For the past week I have been stressing out. Lots of nights waking up around 4am thinking about all the different things to do for the REgifter. The after-show sculpture aspect of the show has been weighing heavy on me. Lots of worry over not getting enough skilled people to volunteer. On Saturday I talked to the leader of this team about how I was considering scaling way back and shifting focus. We have eight million amazing ideas but lack the manpower to execute. I woke up today before the meeting with the after-show core team and told God that I wasn't doing a good job with recruiting effort and that I was done. I told him that if he wanted us to do something that he would have to bring us the right people and direction. I gave up control.
So I told the team my concerns. They shared that they felt the same way. These guys are top notch so they we're working 80 hour weeks and feeling a little overwhelmed. The only one not leaning towards scaling back was Harmony Hensley. She's an unstoppable dreamer. It's why I asked her on the team. Anyways, after a few moments of scale-back talk the team went back to brainstorming new ideas. One in particular required legitimate metal workers to come on board. So I'm sitting there loving the new stuff (it's like crack for me) but thinking the last thing we need is more ideas.
Around 11am the team wanted to see the piles of junk I've acquired. We walked over and ran into a guy (Jeff) who said, "Are you Brad? This your junk?" I laughed and said yeah thinking he heard about it from the complaining student ministry guys. He said, "If you need anyone who can work with metal I have access to all kinds of stuff working for JTM, I can weld, etc. etc." I explained our new idea and asked if he thought he could do it. We showed him a sketch. He said, "Yep. No problem" and that he'd bring an example back in a week to see if like it. I slapped him on his shoulder and told him that he makes me believe in God. Seriously. What are the chances? Jeff the JTM metal worker was flat out a God send.

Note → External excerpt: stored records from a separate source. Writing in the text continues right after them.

(** A value below [2^1023] rounds to a zero or a finite float of the sign
    asked for: no infinity, no NaN. *)
Lemma binary_round_aux_finite (s : bool) (m e : Z) (l : location) :
  0 <= m -> e <= 970 -> m < 2 ^ (1023 - e) ->
  match binary_round_aux prec emax s m e l with
  | S754_zero s' | S754_finite s' _ _ => s' = s
  | _ => False
  end.
Proof.
  intros Hm He Hlt. unfold binary_round_aux.
  pose proof (shr_fexp_bound 1023 m e l ltac:(lia) Hm ltac:(lia) Hlt) as H1.
  destruct (shr_fexp prec emax m e l) as [mrs1 e1].
  destruct H1 as [[Hm1 Hlt1] He1].
  set (m2 := round_nearest_even (shr_m mrs1) (loc_of_shr_record mrs1)).
  pose proof (round_nearest_even_bounds (shr_m mrs1) (loc_of_shr_record mrs1))
    as Hr. fold m2 in Hr.
  assert (m2 < 2 ^ (1024 - e1)) as Hlt2.
  { replace (1024 - e1) with (Z.succ (1023 - e1)) by lia.
    rewrite Z.pow_succ_r by lia. lia. }
  pose proof (shr_fexp_bound 1024 m2 e1 loc_Exact ltac:(lia) ltac:(lia)
                ltac:(lia) Hlt2) as H2.
  destruct (shr_fexp prec emax m2 e1 loc_Exact) as [mrs2 e2].
  destruct H2 as [[Hm2 _] He2].
  destruct (shr_m mrs2) as [|p|p]; [reflexivity| |lia].
  assert ((e2 <=? emax - prec) = true) as ->
      by (apply Z.leb_le; unfold emax, prec; lia).
  reflexivity.
Qed.

End Rounding.

(** ** Facts about binary64 operations *)

Module FloatFacts.

Lemma bounded_spec (m : positive) (e : Z) :
  bounded prec emax m e = true ->
  Zpos m < 2 ^ 53 /\ -1074 <= e <= 971.
Proof.
  unfold bounded, canonical_mantissa, fexp, emin, prec, emax.
  intros H. apply andb_true_iff in H as [Hc He].
  apply Z.eqb_eq in Hc. apply Z.leb_le in He.
  split; [|lia].
  apply Rounding.lt_pow_of_digits; [lia|]. cbn [Zdigits2]. lia.
Qed.

(** Equality with an infinity is being that infinity. *)
Lemma eqb_infinity (x : float) (s : bool) :
  Float.eqb x (S754_infinity s) = true <-> x = S754_infinity s.
Proof.
  split.
  - destruct x as [sx|sx| |sx mx ex], s; try destruct sx; cbn;
      try discriminate; reflexivity.
  - intros ->. destruct s; reflexivity.
Qed.

(** Equality with zero is being one of the two zeros. *)
Lemma eqb_zero (x : float) :
  Float.eqb x (Float.of_int 0) = true <-> exists s, x = S754_zero s.
Proof.
  split.
  - destruct x as [sx|sx| |sx mx ex]; try destruct sx; cbn;
      try discriminate; eauto.
  - intros [s ->]. reflexivity.
Qed.
Definition scanBox (vs : list GVertex) : Point * Point :=
  let '(botX, botY, topX, topY) := foldl scanStep seedBox vs in
  (mkPoint botX botY, mkPoint topX topY).

(** [GetTopRightBottomLeftVertices]: (bot, top); both are the zero point
    when the vertices cannot be read. *)
Definition GetTopRightBottomLeftVertices (ord : list Z → list Z) (g : LGraph)
  : Point * Point :=
  match GetVertices ord g with
  | inl _ => (mkPoint F.zero F.zero, mkPoint F.zero F.zero)
  | inr vs => scanBox vs
  end.

(** The body of the loop of [DivideGraphsIntoRects] for index [i]. *)
Definition strip (n : Z) (rootBot rootTop : Point) (vs : list GVertex) (i : Z)
  : Rect :=
  let xDelta := (PX rootTop - PX rootBot)%float in
  let botX := (PX rootBot + (xDelta / F.of_int n) * F.of_int i)%float in
  let topX := (PX rootBot + (xDelta / F.of_int n) * F.of_int (i + 1))%float in
  mkRect (mkPoint topX (PY rootTop)) (mkPoint botX (PY rootBot))
    (filter (λ vertex,
       (PrimFloat.leb (PY rootBot) (Y vertex) && PrimFloat.leb (Y vertex) (PY rootTop))
       && (PrimFloat.leb botX (X vertex) && PrimFloat.leb (X vertex) topX) = true)
       vs).

(** [DivideGraphsIntoRects]: [ord1] and [ord2] are the map iteration orders
    of its two calls of [GetVertices]; [make([]Rect, n)] panics for a
    negative [n].  [n] is a Go [int], so below 2^63. *)
Definition DivideGraphsIntoRects (ord1 ord2 : list Z → list Z) (n : Z)
    (g : LGraph) : result (error + list Rect) :=
  let '(rootBot, rootTop) := GetTopRightBottomLeftVertices ord1 g in
  match GetVertices ord2 g with
  | inl err => Ok (inl err)
  | inr vs =>
      if decide (n < 0) then Panic "makeslice: len out of range"
      else Ok (inr (strip n rootBot rootTop vs <$> seqZ 0 n))
  end.
Lemma view_path_cases (fds : Z → fd_state) est e data st :
  (∃ exc, evaluate_file_path fds est e data st = (inl exc, st))
  ∨ (∃ resp, evaluate_file_path fds est e data st = (inr resp, st)
             ∧ (status resp = 400%Z ∨ status resp = 404%Z
                ∨ status resp = 500%Z)
             ∧ failure_shape (body resp))
  ∨ (∃ p result st',
        is_Some (fs st !! p)
        ∧ eval_outcome est e p st result st'
        ∧ evaluate_file_path fds est e data st = (inr (respond result), st')).
Proof.
  unfold evaluate_file_path, mbind, M_bind, bind, lift.
  destruct (Json.lacks data "file_path") as [exc|[|]]; [left; by eexists| |].
  { right; left. eexists. split; [done|]. split; [by left|].
    apply rejection_shape. }
  destruct (Json.getitem data "file_path") as [exc|file_path];
    [left; by eexists|].
  destruct file_path as [|b|n|x| |p|items|members];
    try (left; by eexists).
  - destruct (evaluate_descriptor_cases fds "bool" (if b then 1 else 0)
                (if b then "True" else "False") st)
      as [[exc ->]|(resp & -> & Hst & Hshape)]; [left; by eexists|].
    right; left. exists resp. split; [done|]. split; [tauto|done].
  - destruct (evaluate_descriptor_cases fds "int" n (pretty n) st)
      as [[exc ->]|(resp & -> & Hst & Hshape)]; [left; by eexists|].
    right; left. exists resp. split; [done|]. split; [tauto|done].
  - unfold OsPath.exists_. destruct (fs st !! p) as [content|] eqn:Hp; simpl.
    + right; right.
      destruct (evaluate_audio_file_outcome est e p st)
        as (result & st' & Heq & Hout).
      exists p, result, st'. split; [by rewrite Hp|]. split; [done|].
      rewrite Heq. unfold respond. by destruct (truthy _).
    + right; left. eexists. split; [done|]. split; [tauto|].
      apply rejection_shape.
Qed.

Lemma path_json_cases (fds : Z → fd_state) est e data st :
  ∃ resp st',
    post_evaluate_path_json fds est e data st = (inr resp, st')
    ∧ ((st' = st
        ∧ (status resp = 400%Z ∨ status resp = 404%Z ∨ status resp = 500%Z)
        ∧ failure_shape (body resp))
       ∨ ∃ p result,
           is_Some (fs st !! p)
           ∧ eval_outcome est e p st result st'
           ∧ resp = respond result).
Proof.
  unfold post_evaluate_path_json, dispatch, try_except.
  destruct (view_path_cases fds est e data st)
    as [[exc ->]|[(resp & -> & Hst & Hshape)|(p & result & st' & Hp & Hout & ->)]].
  - eexists _, _. split; [done|]. left. split; [done|].
    split; [tauto|apply rejection_shape].
  - eexists _, _. split; [done|]. by left.
  - eexists _, _. split; [done|]. right. by exists p, result.
Qed.

End Handlers.

(** ** The upload name check, against the specification *)

Section NameCheck.

Lemma split_last_sound c s p t :
  Str.split_last c s = Some (p, t) →
  s = p +:+ String c t ∧ Str.contains t (String c "") = false.
Proof.
  revert p. induction s as [|a s IH]; intros p; simpl; [done|].
  destruct (Str.split_last c s) as [[p' t']|] eqn:Hs.
  - intros [= <- <-]. destruct (IH p' eq_refl) as [-> Hno]. by rewrite app_cons.
  - destruct (Ascii.eqb_spec a c) as [->|]; [|done]. intros [= <- <-].
    split; [done|]. apply not_true_is_false. intros Hc.
    apply contains_char_split_last in Hc as [? Hc]. congruence.
Qed.

Lemma split_last_complete c p t :
  Str.contains t (String c "") = false →
  Str.split_last c (p +:+ String c t) = Some (p, t).
Proof.
  intros Hno. assert (Str.split_last c t = None) as Ht.
  { destruct (Str.split_last c t) eqn:Hs; [|done].
    assert (Str.contains t (String c "") = true)
      by (apply contains_char_split_last; rewrite Hs; eauto).
    congruence. }
  induction p as [|a p IH].
  - change ("" +:+ String c t) with (String c t). simpl.
    by rewrite Ht, Ascii.eqb_refl.
  - rewrite app_cons. simpl. by rewrite IH.
Qed.

Lemma has_allowed_extension_spec filename :
  has_allowed_extension filename ↔
    ∃ stem ext, filename = stem +:+ "." +:+ ext
                ∧ Str.contains ext "." = false
                ∧ Str.lower ext ∈ ALLOWED_EXTENSIONS.
Proof.
  unfold has_allowed_extension, Str.after_last. split.
  - intros (ext & Hsplit & Hin).
    destruct (Str.split_last "."%char filename) as [[p t]|] eqn:Hs; [|done].
    injection Hsplit as ->. apply split_last_sound in Hs as [-> Hno]. eauto.
  - intros (stem & ext & -> & Hno & Hin). exists ext. split; [|done].
    change (stem +:+ "." +:+ ext) with (stem +:+ String "."%char ext).
    by rewrite split_last_complete.
Qed.

(** C10. [allowed_file] accepts a name exactly when the name has a dot
    and what follows its last dot, lowercased, is one of wav, mp3, flac,
    m4a; it never raises; it rejects [audio] and accepts [.wav]. *)
Theorem allowed_file_accepts_iff filename :
  (allowed_file filename = inr true ∨ allowed_file filename = inr false)
  ∧ (allowed_file filename = inr true ↔
       ∃ stem ext, filename = stem +:+ "." +:+ ext
                   ∧ Str.contains ext "." = false
                   ∧ Str.lower ext ∈ ALLOWED_EXTENSIONS)
  ∧ allowed_file "audio" = inr false
  ∧ allowed_file ".wav" = inr true.
Proof.
  split; [|split; [|split]].
  - destruct (allowed_file_total filename) as [[] ->]; eauto.
  - rewrite allowed_file_true. apply has_allowed_extension_spec.
  - by vm_compute.
  - by vm_compute.
Qed.

Example allowed_file_upper : allowed_file "Take.2.FLAC" = inr true.
Proof. by vm_compute. Qed.

Example allowed_file_other : allowed_file "notes.wav.txt" = inr false.
Proof. by vm_compute. Qed.

End NameCheck.

(** ** Results of a successful evaluation *)

Section Results.

Context {float : Type} `{!Runtime float}.

Implicit Types (est : option (SigMOS float)) (st : state float).

(** A result with [success] true comes from the last way only. *)
Lemma succeeded_inv est e path st result st' :
  eval_outcome est e path st result st' →
  succeeded result →
  ∃ content audio sr mono converted eng sc,
    fs st !! path = Some content
    ∧ sf_read content = inr (audio, sr)
    ∧ sr ≠ 0%Z
    ∧ channel_reduction audio mono converted
    ∧ est = Some eng
    ∧ run eng mono sr = inr sc
    ∧ result = success_result e path audio sr converted sc
    ∧ st' = State (fs st) (engine_calls st ++ [(mono, sr)]).
Proof.
  destruct 1; intros Hs; try discriminate Hs.
  by eexists _, _, _, _, _, _, _.
Qed.

(** C3. In every successful evaluation, [duration_seconds] is the decoded
    sample count over the sample rate, rounded to 2 decimals, and the
    count and the rate are the ones the file info reports. *)
Theorem duration_is_rounded_quotient est e path st result st' :
  evaluate_audio_file est e path st = (inr result, st') →
  succeeded result →
  ∃ content audio sr info,
    fs st !! path = Some content
    ∧ sf_read content = inr (audio, sr)
    ∧ sr ≠ 0%Z
    ∧ dict_lookup result "file_info" = Some (VDict info)
    ∧ dict_lookup info "file_size_samples" = Some (VInt (Np.len audio))
    ∧ dict_lookup info "sample_rate" = Some (VInt sr)
    ∧ dict_lookup info "duration_seconds"
      = Some (VFloat (round_nd (truediv (Np.len audio) sr) 2)).
Proof.
  intros Hrun Hs. apply evaluate_audio_file_inv in Hrun.
  destruct (succeeded_inv _ _ _ _ _ _ Hrun Hs)
    as (content & audio & sr & mono & conv & eng & sc
        & Hfs & Hread & Hsr & _ & _ & _ & -> & _).
  eexists content, audio, sr, _. do 3 (split; [done|]).
  repeat split; reflexivity.
Qed.

Lemma decoded_shape_column (frames : list (list float)) :
  decoded_shape (Arr2 frames) → ∃ col, mapM head frames = Some col.
Proof.
  intros (channels & Hmin & Hall).
  induction Hall as [|frame frames Hlen _ [col Hcol]]; [by exists []|].
  destruct frame as [|x frame]; [simpl in Hlen; lia|].
  exists (x :: col). simpl. by rewrite Hcol.
Qed.

(** C4. For every decoded input, with a rate other than 0 and the engine
    handle set: of an array with a channel axis the engine is called,
    once, on the first sample of every frame, and if it returns scores
    the result is a success with [converted_to_mono] true; a
    one-dimensional array goes to the engine as it is, and the success
    has [converted_to_mono] false and reports its length as the sample
    count. *)
Theorem mono_conversion est e path st content audio sr eng :
  fs st !! path = Some content →
  sf_read content = inr (audio, sr) →
  decoded_shape audio →
  sr ≠ 0%Z →
  est = Some eng →
  ∃ result st',
    evaluate_audio_file est e path st = (inr result, st')
    ∧ match audio with
      | Arr2 frames =>
          ∃ col,
            Forall2 (λ frame x, head frame = Some x) frames col
            ∧ engine_calls st' = engine_calls st ++ [(Arr1 col, sr)]
            ∧ match run eng (Arr1 col) sr with
              | inr _ =>
                  succeeded result
                  ∧ ∃ info,
                      dict_lookup result "file_info" = Some (VDict info)
                      ∧ dict_lookup info "converted_to_mono"
                        = Some (VBool true)
              | inl _ => ¬ succeeded result
              end
      | Arr1 samples =>
          engine_calls st' = engine_calls st ++ [(Arr1 samples, sr)]
          ∧ match run eng (Arr1 samples) sr with
            | inr _ =>
                succeeded result
                ∧ ∃ info,
                    dict_lookup result "file_info" = Some (VDict info)
                    ∧ dict_lookup info "converted_to_mono"
                      = Some (VBool false)
                    ∧ dict_lookup info "file_size_samples"
                      = Some (VInt (Z.of_nat (length samples)))
            | inl _ => ¬ succeeded result
            end
      end.
Proof.
  intros Hfs Hread Hshape Hsr ->.
  unfold evaluate_audio_file, try_except, evaluate_audio_file_try.
  unfold mbind, M_bind, bind, OsPath.exists_, sf_read_path, lift.
  simpl. rewrite Hfs. simpl. rewrite ?Hfs, Hread. simpl.
  unfold py_truediv. destruct (Z.eqb_spec sr 0) as [|_]; [done|].
  destruct audio as [samples|frames]; simpl.
  - destruct (run eng (Arr1 samples) sr) as [exc|sc];
      eexists _, _; (split; [done|]); (split; [done|]); [done|].
    split; [done|]. by eexists.
  - destruct (decoded_shape_column frames Hshape) as [col Hcol].
    rewrite Hcol. simpl.
    destruct (run eng (Arr1 col) sr) as [exc|sc] eqn:Hrun;
      eexists _, _; (split; [done|]); exists col;
      (split; [by apply mapM_Some|]); (split; [done|]); rewrite Hrun;
      [done|].
    split; [done|]. by eexists.
Qed.

(** C5. In every successful evaluation, for each of the seven dimensions
    the raw rendering holds the engine's value as it is and the display
    rendering holds that value rounded to 3 decimals. *)
Theorem display_is_rounded_raw est e path st result st' :
  evaluate_audio_file est e path st = (inr result, st') →
  succeeded result →
  ∃ eng mono sr sc mos raw,
    est = Some eng
    ∧ engine_calls st' = engine_calls st ++ [(mono, sr)]
    ∧ run eng mono sr = inr sc
    ∧ dict_lookup result "mos_scores" = Some (VDict mos)
    ∧ dict_lookup result "raw_scores" = Some (VDict raw)
    ∧ length mos = 7%nat ∧ length raw = 7%nat
    ∧ ∀ dim, dim ∈ DIMENSIONS →
        ∃ x, score_of sc dim = Some x
             ∧ entry_of raw dim = Some (VFloat x)
             ∧ entry_of mos dim = Some (VFloat (round_nd x 3)).
Proof.
  intros Hrun Hs. apply evaluate_audio_file_inv in Hrun.
  destruct (succeeded_inv _ _ _ _ _ _ Hrun Hs)
    as (content & audio & sr & mono & conv & eng & sc
        & _ & _ & _ & _ & Hest & Heng & -> & ->).
  exists eng, mono, sr, sc, (mos_scores_of sc), (raw_scores_of sc).
  do 7 (split; [done|]).
  intros dim Hdim. unfold DIMENSIONS in Hdim.
  repeat (apply elem_of_cons in Hdim as [->|Hdim]);
    [..|by apply elem_of_nil in Hdim];
    eexists; (split; [reflexivity|]); split; by vm_compute.
Qed.

(** C6. In every successful evaluation the keys of the raw rendering and
    of the display rendering stand, in this order, for OVRL, SIG, NOISE,
    LOUD, COL, DISC, REVERB; a second successful evaluation, of whatever
    input, has the same keys in the same order. *)
Theorem score_order_fixed est e path st result st'
    est2 e2 path2 st2 result2 st2' :
  evaluate_audio_file est e path st = (inr result, st') →
  succeeded result →
  evaluate_audio_file est2 e2 path2 st2 = (inr result2, st2') →
  succeeded result2 →
  ∃ mos raw mos2 raw2,
    dict_lookup result "mos_scores" = Some (VDict mos)
    ∧ dict_lookup result "raw_scores" = Some (VDict raw)
    ∧ dict_lookup result2 "mos_scores" = Some (VDict mos2)
    ∧ dict_lookup result2 "raw_scores" = Some (VDict raw2)
    ∧ dimension <$> keys raw = Some <$> DIMENSIONS
    ∧ dimension <$> keys mos = Some <$> DIMENSIONS
    ∧ keys raw = (λ dim, "MOS_" +:+ dim) <$> DIMENSIONS
    ∧ keys raw2 = keys raw
    ∧ keys mos2 = keys mos.
Proof.
  intros Hrun Hs Hrun2 Hs2.
  apply evaluate_audio_file_inv in Hrun, Hrun2.
  destruct (succeeded_inv _ _ _ _ _ _ Hrun Hs)
    as (? & ? & ? & ? & ? & ? & sc & _ & _ & _ & _ & _ & _ & -> & _).
  destruct (succeeded_inv _ _ _ _ _ _ Hrun2 Hs2)
    as (? & ? & ? & ? & ? & ? & sc2 & _ & _ & _ & _ & _ & _ & -> & _).
  exists (mos_scores_of sc), (raw_scores_of sc),
    (mos_scores_of sc2), (raw_scores_of sc2).
  do 4 (split; [done|]). repeat split; by vm_compute.
Qed.

End Results.

(** ** The endpoints *)

Section Endpoints.

Context {float : Type} `{!Runtime float}.

Implicit Types (est : option (SigMOS float)) (st : state float).

Lemma name_check_cases (file : FileStorage) :
  filename file = ""
  ∨ (filename file ≠ "" ∧ ¬ has_allowed_extension (filename file))
  ∨ (filename file ≠ "" ∧ has_allowed_extension (filename file)).
Proof.
  destruct (decide (filename file = "")) as [|Hn]; [by left|right].
  destruct (allowed_file_total (filename file)) as [[] Hb].
  - right. split; [done|]. by apply allowed_file_true.
  - left. split; [done|]. by apply allowed_file_false.
Qed.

Meanwhile, Korey (roller coaster designer) was running around all excited about the junk and talking about creating teams that could make robots. Caleb (our 10 year old team member) was helping him gather robot parts and folding newspapers into origami cranes while Abe and I strategized about new, focused team-building efforts. All of us blown away by our encounter with Jeff.
Moral of the story- I gave up control and asked God to step in. The results: Jeff just happened to show up and basically said, "Hey, you know that idea that would be cool but you need someone who can do it... that's me. What's up?" And Korey went from wanting to scale back to creating robot families made of lamp shades, washing machine parts and computer monitors. 10 year old Caleb was in the whole time. But now he's really excited that he and his dad (Paul) are going to make a giant crane using chain link fence. What a day.
Make Good Art
3 years ago
3 comments:
this is as good as it gets
and that's a very good thing
in agreement with you, murph. God in control is the bestest ever !
hey Brad, we've got your back! Dream away buddy!